JAKARTA, JOGLOSEMARNEWS.COM – Dua tersangka kasus dugaan korupsi penetapan izin ekspor benih lobster yang sempat buron, yakni Andreau Pribadi Misata dan Amiril Mukminin, akhirnya menyerahkan diri. Keduanya pun langsung ditahan di Rumah Tahanan Komisi Pemberantasan Korupsi (KPK).
Disampaikan Deputi Penindakan KPK, Karyoto, melalui konferensi pers daring, kedua orang tersebut telah ditetapkan sebagai tersangka kasus dugaan korupsi ekspor benih lobster setelah diduga menerima suap berupa uang dan sejumlah barang. Keduanya lantas ditahan untuk kepentingan penyidikan.
“Untuk kepentingan penyidikan, KPK melakukan penahanan terhadap APM dan AM selama 20 hari terhitung sejak hari ini, 26 November hingga 15 Desember 2020 di Rumah Tahanan KPK,” ujar Karyoto, dikutip Tempo.co.

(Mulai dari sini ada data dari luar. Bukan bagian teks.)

(** The HTTP client of the standard library, seen from [MoshiChecker]:
    building a request can fail, and [client.Do] (for a client with the
    given timeout) yields a response or a transport error. *)
Class HTTPClient (Env : Type) := mkHTTPClient {
  NewRequestWithContext : Context -> string -> string -> Result ClientRequest;
  client_Do : Duration -> ClientRequest -> Ext Env (Result Response)
}.

(** [sql.DBStats], the three counters that are reported. *)
Record DBStats := mkDBStats { OpenConnections : Z; InUse : Z; Idle : Z }.

Section WithEnv.
Context {Env : Type}.

(** [type Checker interface { Check(ctx context.Context) CheckResult }]. *)
Class Checker (T : Type) := Check : T -> Context -> M Env CheckResult.

(** A value of interface type [Checker]. *)
Record AnyChecker := mkAnyChecker {
  dyn_type : Type;
  dyn_Checker : Checker dyn_type;
  dyn_value : dyn_type
}.

Definition toChecker {T} `{Checker T} (c : T) : AnyChecker :=
  {| dyn_type := T; dyn_Checker := _; dyn_value := c |}.

Definition Check_dyn (c : AnyChecker) (ctx : Context) : M Env CheckResult :=
  @Check _ (dyn_Checker c) (dyn_value c) ctx.

(** [Manager]; the logger is the trace of the state, and the lock has no
    counterpart: a pass works on the snapshot it takes under the lock. *)
Record Manager := mkManager {
  serviceName : string;
  version : string;
  startTime : Time;
  checkers : gmap string AnyChecker
}.

Definition NewManager (serviceName version : string) : M Env Manager :=
  t <- Now ;;
  ret {| serviceName := serviceName; version := version; startTime := t;
         checkers := ∅ |}.

Definition AddChecker (m : Manager) (name : string) (checker : AnyChecker) : Manager :=
  {| serviceName := serviceName m; version := version m; startTime := startTime m;
     checkers := <[name := checker]> (checkers m) |}.

Definition RemoveChecker (m : Manager) (name : string) : Manager :=
  {| serviceName := serviceName m; version := version m; startTime := startTime m;
     checkers := delete name (checkers m) |}.

(** The order in which the goroutines of one pass deliver their results:
    a schedule maps the entries of the snapshot to the sequence in which
    their results arrive on the channel.  It is [fair] when every goroutine
    delivers exactly once, which is what the wait group waits for. *)
Definition Schedule := list (string * AnyChecker) -> list (string * AnyChecker).

Definition fair (sched : Schedule) : Prop := ∀ l, sched l ≡ₚ l.

(** The body of one goroutine:
    [result := c.Check(ctx); result.Name = n; resultCh <- result]. *)
Definition run_checker (ctx : Context) (nc : string * AnyChecker) : M Env CheckResult :=
  emit (EvCheck nc.1) ;;
  result <- Check_dyn nc.2 ctx ;;
  ret (set_Name nc.1 result).

(** [for result := range resultCh { checks = append(checks, result) }],
    with the goroutines run to completion in the order of arrival. *)
Fixpoint collect (ctx : Context) (arrivals : list (string * AnyChecker))
    (checks : list CheckResult) : M Env (list CheckResult) :=
  match arrivals with
  | [] => ret checks
  | nc :: rest =>
      result <- run_checker ctx nc ;;
      collect ctx rest (checks ++ [result])
  end.

(** The loop that determines the overall status, with its [break]. *)
Fixpoint overall_loop (overallStatus : Status) (checks : list CheckResult) : Status :=
  match checks with
  | [] => overallStatus
  | check :: rest =>
      if String.eqb (cr_Status check) StatusUnhealthy
      then StatusUnhealthy
      else overall_loop overallStatus rest
  end.

Definition CheckHealth (sched : Schedule) (m : Manager) (ctx : Context) : M Env HealthResponse :=
  start <- Now ;;
  let snapshot := checkers m in
  checks <- collect ctx (sched (map_to_list snapshot)) [] ;;
  let overallStatus := overall_loop StatusHealthy checks in
  duration <- Since start ;;
  Info "Health check completed"
    [FString "overall_status" overallStatus; FDuration "duration" duration;
     FInt "checks_count" (Z.of_nat (length checks))] ;;
  timestamp <- Now ;;
  uptime <- Since (startTime m) ;;
  ret {| hr_Status := overallStatus; hr_Timestamp := timestamp;
         hr_Service := serviceName m; hr_Version := version m;
         hr_Uptime := uptime; hr_Checks := checks |}.

(** *** The three handlers *)

Section Handlers.
(** [json.Marshal] on a report: the encoded text, or an error. *)
Variable json_Marshal : HealthResponse -> Result string.

(** [json.NewEncoder(w).Encode(v)]: nothing is written when marshalling
    fails; otherwise the text and a line feed are written. *)
Definition Encode (w : ResponseWriter) (v : HealthResponse) : ResponseWriter * option string :=
  match json_Marshal v with
  | Ok text => (Write (text +:+ newline) w, None)
  | Err e => (w, Some e)
  end.

Definition HTTPHandler (sched : Schedule) (m : Manager)
    (w : ResponseWriter) (r : Request) : M Env ResponseWriter :=
  t <- Now ;;
  let ctx := WithTimeout (req_Context r) t (30 * Second) in
  health <- CheckHealth sched m ctx ;;
  let w := Header_Set "Content-Type" "application/json" w in
  let w := if String.eqb (hr_Status health) StatusHealthy
           then WriteHeader StatusOK w
           else WriteHeader StatusServiceUnavailable w in
  let (w, err) := Encode w health in
  match err with
  | Some e =>
      Error "Failed to encode health response" [FError e] ;;
      ret (http_Error w "Internal Server Error" StatusInternalServerError)
  | None => ret w
  end.
End Handlers.

Definition ReadinessHandler (sched : Schedule) (m : Manager)
    (w : ResponseWriter) (r : Request) : M Env ResponseWriter :=
  t <- Now ;;
  let ctx := WithTimeout (req_Context r) t (10 * Second) in
  health <- CheckHealth sched m ctx ;;
  if String.eqb (hr_Status health) StatusHealthy
  then ret (Write "ready" (WriteHeader StatusOK w))
  else ret (Write "not ready" (WriteHeader StatusServiceUnavailable w)).

Definition LivenessHandler (m : Manager)
    (w : ResponseWriter) (r : Request) : M Env ResponseWriter :=
  ret (Write "alive" (WriteHeader StatusOK w)).

(** *** Checker variants *)

(** A [*sql.DB] handle, by the two methods that are called on it. *)
Record DB := mkDB {
  PingContext : Context -> Ext Env (option string);
  Stats : Ext Env DBStats
}.

Record DatabaseChecker := mkDatabaseChecker { db : DB }.

Definition NewDatabaseChecker (db : DB) : DatabaseChecker := {| db := db |}.

Definition DatabaseChecker_Check (c : DatabaseChecker) (ctx : Context) : M Env CheckResult :=
  start <- Now ;;
  err <- call (PingContext (db c) ctx) ;;
  duration <- Since start ;;
  match err with
  | Some e =>
      Error "Database health check failed" [FError e; FDuration "duration" duration] ;;
      ts <- Now ;;
      ret {| cr_Name := ""; cr_Status := StatusUnhealthy;
             cr_Message := "Database ping failed: " +:+ e;
             cr_Duration := duration; cr_Metadata := ∅; cr_Timestamp := ts |}
  | None =>
      stats <- call (Stats (db c)) ;;
      let metadata : gmap string string :=
        {[ "open_connections" := fmt_d (OpenConnections stats);
           "in_use" := fmt_d (InUse stats);
           "idle" := fmt_d (Idle stats) ]} in
      ts <- Now ;;
      ret {| cr_Name := ""; cr_Status := StatusHealthy;
             cr_Message := "Database connection healthy";
             cr_Duration := duration; cr_Metadata := metadata; cr_Timestamp := ts |}
  end.

#[export] Instance DatabaseChecker_Checker : Checker DatabaseChecker := DatabaseChecker_Check.

(** A [*redis.Client], by the two commands that are issued; each yields
    the reply and the error of [.Result()]. *)
Record RedisClient := mkRedisClient {
  redis_Ping : Context -> Ext Env (string * option string);
  redis_Info : Context -> Ext Env (string * option string)
}.

Record RedisChecker := mkRedisChecker { client : RedisClient }.

Definition NewRedisChecker (client : RedisClient) : RedisChecker := {| client := client |}.

Definition RedisChecker_Check (c : RedisChecker) (ctx : Context) : M Env CheckResult :=
  start <- Now ;;
  reply <- call (redis_Ping (client c) ctx) ;;
  let (pong, err) := (reply : string * option string) in
  duration <- Since start ;;
  match err with
  | Some e =>
      Error "Redis health check failed" [FError e; FDuration "duration" duration] ;;
      ts <- Now ;;
      ret {| cr_Name := ""; cr_Status := StatusUnhealthy;
             cr_Message := "Redis ping failed: " +:+ e;
             cr_Duration := duration; cr_Metadata := ∅; cr_Timestamp := ts |}
  | None =>
      if negb (String.eqb pong "PONG") then
        ts <- Now ;;
        ret {| cr_Name := ""; cr_Status := StatusUnhealthy;
               cr_Message := "Redis ping returned unexpected response: " +:+ pong;
               cr_Duration := duration; cr_Metadata := ∅; cr_Timestamp := ts |}
      else
        info <- call (redis_Info (client c) ctx) ;;
        let metadata : gmap string string := {[ "ping_response" := pong ]} in
        let metadata :=
          match snd (info : string * option string) with
          | None => <["info_available" := "true"]> metadata
          | Some _ => metadata
          end in
        ts <- Now ;;
        ret {| cr_Name := ""; cr_Status := StatusHealthy;
               cr_Message := "Redis connection healthy";
               cr_Duration := duration; cr_Metadata := metadata; cr_Timestamp := ts |}
  end.

#[export] Instance RedisChecker_Checker : Checker RedisChecker := RedisChecker_Check.
(** * rfidSimulator: the detection and reporting engine of the Mottu yard
      simulation, embedded from [rfidSimulator.py].

    Python objects ([Moto], [RFIDReader]) are mutable and shared by
    reference, so they live in a store and the methods are computations in
    a state monad over that store.  [datetime.now()], the [random] module
    and [uuid.uuid4()] are read from oracles, one reading per call.

    Numbers: every coordinate the script produces is a Python [int]
    ([random.randint], the [READERS] table), so coordinates, fuel and
    radii are [Z]; a [float] passed to [move] or to [RFIDReader] is outside
    the model.  A result of [np.sqrt] is kept as its argument (type
    [Root]); [Root_val] is its value as a real number and [Root_float64]
    the float64 that NumPy computes.

    The engine comes twice.  The first one compares a distance with a
    radius in exact arithmetic ([Root_leb]) and never fails there.  The
    second one, [Module Float64], is the detection as the interpreter runs
    it: [np.sqrt] refuses an [int] of 2^64 or more, its result is rounded
    to float64, and the comparison is the one of float64.  The two agree
    as long as the squared distance is below 2^52 and the radius below
    2^53 in absolute value ([detect_motos_exact_zone] and the lemmas after
    it), and differ beyond: a radius of 2^26 + 1 is enough.

    Time: a [datetime] is the number of microseconds since [datetime.min];
    [get_recent_detections] fails as [timedelta] and [datetime] do when a
    value leaves their range. *)

From Stdlib Require Import ZArith Reals Lia Floats.SpecFloat.
From stdpp Require Import base option list strings gmap pretty.

#[local] Open Scope Z_scope.

(** ** Constants of the script *)

Definition PATIO_WIDTH : Z := 100.
Definition PATIO_HEIGHT : Z := 80.

Record Area := { area_x : Z; area_y : Z; area_width : Z; area_height : Z; area_color : string }.

Definition AREAS : gmap string Area :=
  <["entrada" := {| area_x := 0; area_y := 35; area_width := 10; area_height := 10; area_color := "lightblue" |}]>
  (<["saida" := {| area_x := 90; area_y := 35; area_width := 10; area_height := 10; area_color := "lightgreen" |}]>
  (<["estacionamento" := {| area_x := 20; area_y := 10; area_width := 60; area_height := 60; area_color := "lightgray" |}]>
  (<["manutencao" := {| area_x := 20; area_y := 70; area_width := 30; area_height := 10; area_color := "lightyellow" |}]>
  ∅))).

Record ReaderConfig := {
  cfg_id : Z; cfg_x : Z; cfg_y : Z; cfg_range : Z; cfg_color : string;
  cfg_name : option string (* r.get('name') *)
}.

Definition READERS : list ReaderConfig := [
  {| cfg_id := 1; cfg_x := 5;  cfg_y := 40; cfg_range := 15; cfg_color := "red";    cfg_name := None |};
  {| cfg_id := 2; cfg_x := 95; cfg_y := 40; cfg_range := 15; cfg_color := "green";  cfg_name := None |};
  {| cfg_id := 3; cfg_x := 30; cfg_y := 30; cfg_range := 20; cfg_color := "blue";   cfg_name := Some "Setor A" |};
  {| cfg_id := 4; cfg_x := 60; cfg_y := 30; cfg_range := 20; cfg_color := "blue";   cfg_name := Some "Setor B" |};
  {| cfg_id := 5; cfg_x := 30; cfg_y := 60; cfg_range := 20; cfg_color := "blue";   cfg_name := Some "Setor C" |};
  {| cfg_id := 6; cfg_x := 60; cfg_y := 60; cfg_range := 20; cfg_color := "blue";   cfg_name := Some "Setor D" |};
  {| cfg_id := 7; cfg_x := 35; cfg_y := 75; cfg_range := 15; cfg_color := "orange"; cfg_name := None |}
].

Definition MOTO_MODELS : list string :=
  ["Sport 110i"; "CG 160"; "Factor 125"; "Biz 125"; "NMax 160"; "PCX 150"].

Definition STATUSES : list string := ["disponível"; "reservada"; "em manutenção"].

(** ** [np.sqrt] of an integer, kept exact *)

Inductive Root := np_sqrt (radicand : Z).

Definition Root_val (d : Root) : R :=
  let 'np_sqrt n := d in sqrt (IZR n).

(** [distance <= r] for an integer [r]: the square root of a negative
    number is [nan], which compares false with everything. *)
Definition Root_leb (d : Root) (r : Z) : bool :=
  let 'np_sqrt n := d in (0 <=? n) && (0 <=? r) && (n <=? r * r).

(** ** [np.sqrt] in float64

    IEEE 754 binary64, as specified by [SpecFloat]: 53 bits of mantissa,
    round to nearest even. *)

Definition float64 : Type := spec_float.

(** The float64 of a Python [int]: the cast of NumPy for an int64 or
    uint64 and [int.__float__]; an integer beyond the largest float64
    gives an infinity here, where Python raises [OverflowError]. *)
Definition float_of_int (n : Z) : float64 := binary_normalize 53 1024 n 0 false.

(** The float64 that [np.sqrt] returns. *)
Definition Root_float64 (d : Root) : float64 :=
  let 'np_sqrt n := d in SFsqrt 53 1024 (float_of_int n).
(** [for j in range(idx, min(idx + 6, total))] over [lignes[j].upper()]. *)
Fixpoint bic_dans_fenetre (bic_lib : option (str -> bool)) (fenetre : list str)
    : option str :=
  match fenetre with
  | [] => None
  | l :: rest =>
      match bic_dans_candidats bic_lib (findall PAT_BIC_CODE (upper l)) with
      | Some bic => Some bic
      | None => bic_dans_fenetre bic_lib rest
      end
  end.

(** The loop over the lines; [lignes] is [lignes[idx:]] of the source. *)
Fixpoint bic_par_label (bic_lib : option (str -> bool)) (lignes : list str)
    : option str :=
  match lignes with
  | [] => None
  | ligne :: suite =>
      match search PAT_BIC ligne with
      | Some _ =>
          match bic_dans_fenetre bic_lib (firstn 6 lignes) with
          | Some bic => Some bic
          | None => bic_par_label bic_lib suite
          end
      | None => bic_par_label bic_lib suite
      end
  end.

(** [for bic in candidats: if len(bic) in (8, 11): return bic] *)
Definition bic_brut (candidats : list str) : str :=
  match find (fun bic => (length bic =? 8) || (length bic =? 11)) candidats with
  | Some bic => bic
  | None => []
  end.

Definition extraire_bic_valide (bic_lib : option (str -> bool)) (texte : str) : str :=
  let lignes := split_nl texte in
  match bic_par_label bic_lib lignes with
  | Some bic => bic
  | None => bic_brut (findall PAT_BIC_CODE (upper texte))
  end.

Definition MANQUANT : str := lit "MANQUANT".

(** [def nz(v): return v if v else "MANQUANT"] *)
Definition nz (v : str) : str := if truthy v then v else MANQUANT.
(** * The replay scheduler of [data_simulator.py]

    A shallow embedding of [DataSimulator] (corpus indexing, cyclic batch
    scheduling, batch copy and the driver loop) together with the parts of
    the Python library its behaviour depends on: [str.replace], [str.split],
    [int], [datetime.strptime], list slicing, the stable [list.sort], and
    [os.path.basename] / [os.path.join] / [shutil.copy2].

    The second part embeds the file naming and the loops of [DataGenerator]
    ([generate_sample_data.py]), which writes the files the simulator
    replays, with [str], zero-padded formatting, [strftime],
    [strptime(s, '%Y-%m-%d')] and day arithmetic on dates.

    Conventions.
    - Python [int] is [Z]; [len] results are cast from [nat].
    - Python [str] is [string].  File names are read as ASCII text: a byte
      above 127 is an ordinary character that is neither a digit nor white
      space.
    - A Python exception is a value of [exn]; a computation that may raise
      returns a [result].
    - The file system is a finite map from path to content; directories are
      not represented.
    - The logger is a chronological list of [record]s. *)

From Stdlib Require Import ZArith List String Ascii Lia Permutation Sorted.
From Stdlib Require Import DecimalString DecimalPos.
From stdpp Require Import gmap strings list sorting.

Open Scope string_scope.
Open Scope list_scope.
Open Scope Z_scope.

(** ** Exceptions *)

Inductive exn : Type :=
| ValueError
| IndexError
| ZeroDivisionError
| FileNotFoundError
| SameFileError.

Inductive result (A : Type) : Type :=
| Ok (a : A)
| Raise (e : exn).

Arguments Ok {A} a.
Arguments Raise {A} e.

#[global] Instance result_ret : MRet result := @Ok.
#[global] Instance result_bind : MBind result :=
  λ A B f m, match m with Ok a => f a | Raise e => Raise e end.

Definition is_ok {A} (r : result A) : bool :=
  match r with Ok _ => true | Raise _ => false end.

(** ** Python built-ins *)

Module Py.

(** [a // b] on integers: floor division, [ZeroDivisionError] on [b = 0]. *)
Definition floordiv (a b : Z) : result Z :=
  if b =? 0 then Raise ZeroDivisionError else Ok (a / b).

(** [l[i]] for a non-negative index. *)
Definition getitem {A} (l : list A) (i : nat) : result A :=
  match l !! i with
  | Some x => Ok x
  | None => Raise IndexError
  end.

(** The clamping of one slice bound ([PySlice_AdjustIndices], step 1). *)
Definition adjust_index (len i : Z) : Z :=
  if i <? 0 then Z.max (i + len) 0 else Z.min i len.

(** [l[start:stop]]. *)
Definition slice {A} (l : list A) (start stop : Z) : list A :=
  let len := Z.of_nat (length l) in
  let a := adjust_index len start in
  let b := adjust_index len stop in
  take (Z.to_nat (b - a)) (drop (Z.to_nat a) l).

(** [s.replace(old, new)] for a non-empty [old]: every non-overlapping
    occurrence, scanning from the left.  [skip] counts the characters of a
    matched occurrence that are still to be dropped. *)
Fixpoint replace_from (old new : string) (skip : nat) (s : string) : string :=
  match s with
  | EmptyString => EmptyString
  | String c s' =>
      match skip with
      | S k => replace_from old new k s'
      | O =>
          if String.prefix old s
          then new +:+ replace_from old new (String.length old - 1) s'
          else String c (replace_from old new 0 s')
      end
  end.

Definition replace (old new s : string) : string := replace_from old new 0 s.

(** [s.split(sep)] for a one-character separator. *)
Fixpoint split (sep : ascii) (s : string) : list string :=
  match s with
  | EmptyString => [EmptyString]
  | String c s' =>
      if Ascii.eqb c sep then EmptyString :: split sep s'
      else match split sep s' with
           | w :: ws => String c w :: ws
           | [] => [String c EmptyString]
           end
  end.

(** [os.path.basename(p)]: what follows the last slash. *)
Definition basename (p : string) : string :=
  List.last (split "/" p) EmptyString.

Fixpoint endswith_slash (s : string) : bool :=
  match s with
  | EmptyString => false
  | String c EmptyString => Ascii.eqb c "/"
  | String _ s' => endswith_slash s'
  end.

Namun sebelum ditahan, Andreu dan Amiril akan menjalani isolasi mandiri selama 14 hari sebagai bagian dari protokol kesehatan Covid-19.
Diberitakan sebelumnya, KPK telah menetapkan tujuh orang dalam kasus dugaan korupsi ekspor benih lobster. Selain Andreau dan Amiril, lima orang yang telah ditahan yakni Menteri Kelautan dan Perikanan Edhy Prabowo, staf dari istri Edhy Prabowo, Ainul Faqih; pengurus PT Aero Citra Kargo, Siswadi; Direktur PT Dua Putra Perkasa, Suharjito; dan staf khusus dari Edhy Prabowo, Safri.
Andreau disebut memegang peranan penting dalam teknis ekspor benih lobster, termasuk penunjukan perusahaan jasa kargo. Bersama Perkumpulan Pengusaha Lobster (Pelobi) yang berisi sekitar 40 badan usaha pemegang izin, Andreau diduga menunjuk PT Aero Citra Largo sebagai operator jasa pengiriman benih lobster.
Penunjukan perusahaan kargo ini belakangan masuk ke penelitian Komisi Pengawas Persaingan Usaha atau KPPU. KPPU menduga ada monopoli yang melibatkan satu badan usaha.
Selain itu, Andreau diduga turut berperan dalam pembekuan surat keterangan waktu pengeluaran (SKWP) untuk salah satu eksportir. SKWP adalah dokumen khusus yang dibutuhkan untuk melengkapi proses persyaratan ekspor benih lobster.
Akibat perbuatannya, Andreu dan Amiril disangkakan melanggar Pasal 12 ayat (1) huruf a atau b atau Pasal 11 Undang-Undang Nomor 31 tahun 1999 sebagaimana telah diubah dengan Undang-Undang nomor 20 tahun 2001 tentang Pemberantasan Tindak Pidana Korupsi juncto Pasal 55 ayat (1) ke 1 KUHP juncto Pasal 64 ayat (1) KUHP.